Proof through the night

A week after the tall ships descended on Baltimore for the bicentennial of the beginning of the War of 1812, and the city’s historic landmarks related to that event had returned perhaps to our national forgetfulness of that war.  A few visitors to Fort McHenry made our tour relaxed and free of mobs.  The Inner Harbor was back to paddle-boat dragons, summer-time outdoor live music and smoothies.

Two things struck me about the exhibits at Fort McHenry, where Francis Scott Key’s view of the flag still waving after a night of British bombardment is memorialized, quite informatively and attractively.  1500 shells.  Four people died.  In fact, little mention was made of any casualties in the entire war. 

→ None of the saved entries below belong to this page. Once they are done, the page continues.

(** * golisp: arithmetic builtins, the debugger's error policy and the
      vector primitives

    A shallow embedding of three source files of the interpreter:
    - the early arithmetic builtins ([Add], [Subtract], [Multiply],
      [Quotient], [If]),
    - the debugging primitives ([DebugRepl], [ProcessError]),
    - the vector primitives of [prim_vector.go].

    Go's [(result *Data, err error)] pairs become explicit outcomes, Go's
    run-time panics become an outcome of their own, the global debugger
    flags become a record threaded through the calls, and the backing
    arrays of Go slices live in an explicit store so that aliasing between
    vectors is visible. *)

From Stdlib Require Import ZArith Lia String Ascii.
From stdpp Require Import base option list gmap strings.

Local Open Scope string_scope.
Local Open Scope list_scope.
Local Open Scope Z_scope.

(** ** Values *)

(** A backing array of a Go slice is named by its address. *)
Abbreviation loc := positive.

(** A Go slice header [[]*Data]: the backing array, the position of the
    slice's first element in it, its length and its capacity. *)
Record Slice : Type := MkSlice {
  s_array : loc;
  s_off : nat;
  s_len : nat;
  s_cap : nat
}.

(** Modelled from the spec: the [Data] tagged union of data.go (the file is
    not among the sources).  [Nil] is the nil [*Data]; a list is a chain of
    [ConsCell]s ended by [Nil]; [Integer] is the number kind, of type
    [NumberType]; a vector wraps a slice without copying it.  The kinds no
    modelled function looks at (floats, closures, primitives, host
    objects) are left out. *)
Inductive Data : Type :=
| Nil
| ConsCell (car cdr : Data)
| Integer (n : Z)
| Boolean (b : bool)
| StringD (s : string)
| Symbol (s : string)
| Vector (vals : Slice).

Inductive DataType : Type :=
| NilType | ConsCellType | NumberType | BooleanType
| StringType | SymbolType | VectorType.

#[global] Instance DataType_eq_dec : EqDecision DataType.
Proof. solve_decision. Defined.

#[global] Instance Slice_eq_dec : EqDecision Slice.
Proof. solve_decision. Defined.

#[global] Instance Data_eq_dec : EqDecision Data.
Proof. solve_decision. Defined.

(** Modelled from the spec: the type predicates, constructors and accessors
    of data.go (missing from the sources).  An accessor applied to a value
    of another kind answers that kind's zero value. *)
Definition TypeOf (d : Data) : DataType :=
  match d with
  | Nil => NilType
  | ConsCell _ _ => ConsCellType
  | Integer _ => NumberType
  | Boolean _ => BooleanType
  | StringD _ => StringType
  | Symbol _ => SymbolType
  | Vector _ => VectorType
  end.

Definition NilP (d : Data) : bool :=
  match d with Nil => true | _ => false end.

Definition NotNilP (d : Data) : bool := negb (NilP d).

Definition Car (d : Data) : Data :=
  match d with ConsCell a _ => a | _ => Nil end.

Definition Cdr (d : Data) : Data :=
  match d with ConsCell _ b => b | _ => Nil end.

Definition Cadr (d : Data) : Data := Car (Cdr d).
Definition Caddr (d : Data) : Data := Car (Cdr (Cdr d)).
Definition Cdddr (d : Data) : Data := Cdr (Cdr (Cdr d)).

Definition First (d : Data) : Data := Car d.
Definition Second (d : Data) : Data := Cadr d.
Definition Third (d : Data) : Data := Caddr d.

Fixpoint Length (d : Data) : nat :=
  match d with
  | ConsCell _ rest => S (Length rest)
  | _ => O
  end.

Definition IntValue (d : Data) : Z :=
  match d with Integer n => n | _ => 0 end.

Definition NumberWithValue (n : Z) : Data := Integer n.

Definition IntegerP (d : Data) : bool :=
  match d with Integer _ => true | _ => false end.

Definition IntegerValue (d : Data) : Z := IntValue d.

Definition IntegerWithValue (n : Z) : Data := Integer n.

Definition VectorP (d : Data) : bool :=
  match d with Vector _ => true | _ => false end.

Definition VectorValue (d : Data) : Slice :=
  match d with Vector s => s | _ => MkSlice 1%positive 0 0 0 end.

Definition VectorWithValue (vals : Slice) : Data := Vector vals.

Definition StringWithValue (s : string) : Data := StringD s.

(** The argument list the evaluator hands to a primitive: the cons chain
    holding the elements of [l] in order. *)
Fixpoint ArrayToList (l : list Data) : Data :=
  match l with
  | [] => Nil
  | x :: rest => ConsCell x (ArrayToList rest)
  end.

It is hard to go to a battlefield or memorial of the Civil War, or any American military engagement since, and not be confronted with a narrative of death and casualty.  But in the War of 1812, and to a lesser extent, our Revolutionary War, the notion of soldiers dying in action is not central to the historic narrative.  Certainly, today, following the mass casualties in the Vietnam War, news coverage from both Iraq and Afghanistan has been dominated by our losses.  Did these soldiers die in vain without their remembrance?    

The second missing item was the burning of York (present-day Toronto) by Americans.  Much emphasis was placed on the burning of the White House and the Capitol, but with no mention of the previous sacking of Toronto.  In Canada, the battle in Toronto and subsequent defense of territory captures the story line and aligns with their national identity as non-Americans. 

The question we have to ask, with our emphasis on our loss in Washington, and Canadian’s emphasis on their loss in York, do we choose to hold to the painful remembrance of loss inflicted on us, on our tragedies, rather than on the tragedies we inflict on others?

Walking around Ft. McHenry, I imagined 5th graders on class trips running around the premises, looking in on rooms where soldiers slept four to a bed, or climbing on the huge cannons, or trying to imagine a harbor full of tall warships firing relentlessly at the fort.  Would they make the connection between the smoothies in the Inner Harbor and the sacrifices 200 years earlier at that fort?

In fact, many died in this war.  An estimated 15,000 U.S. soldiers.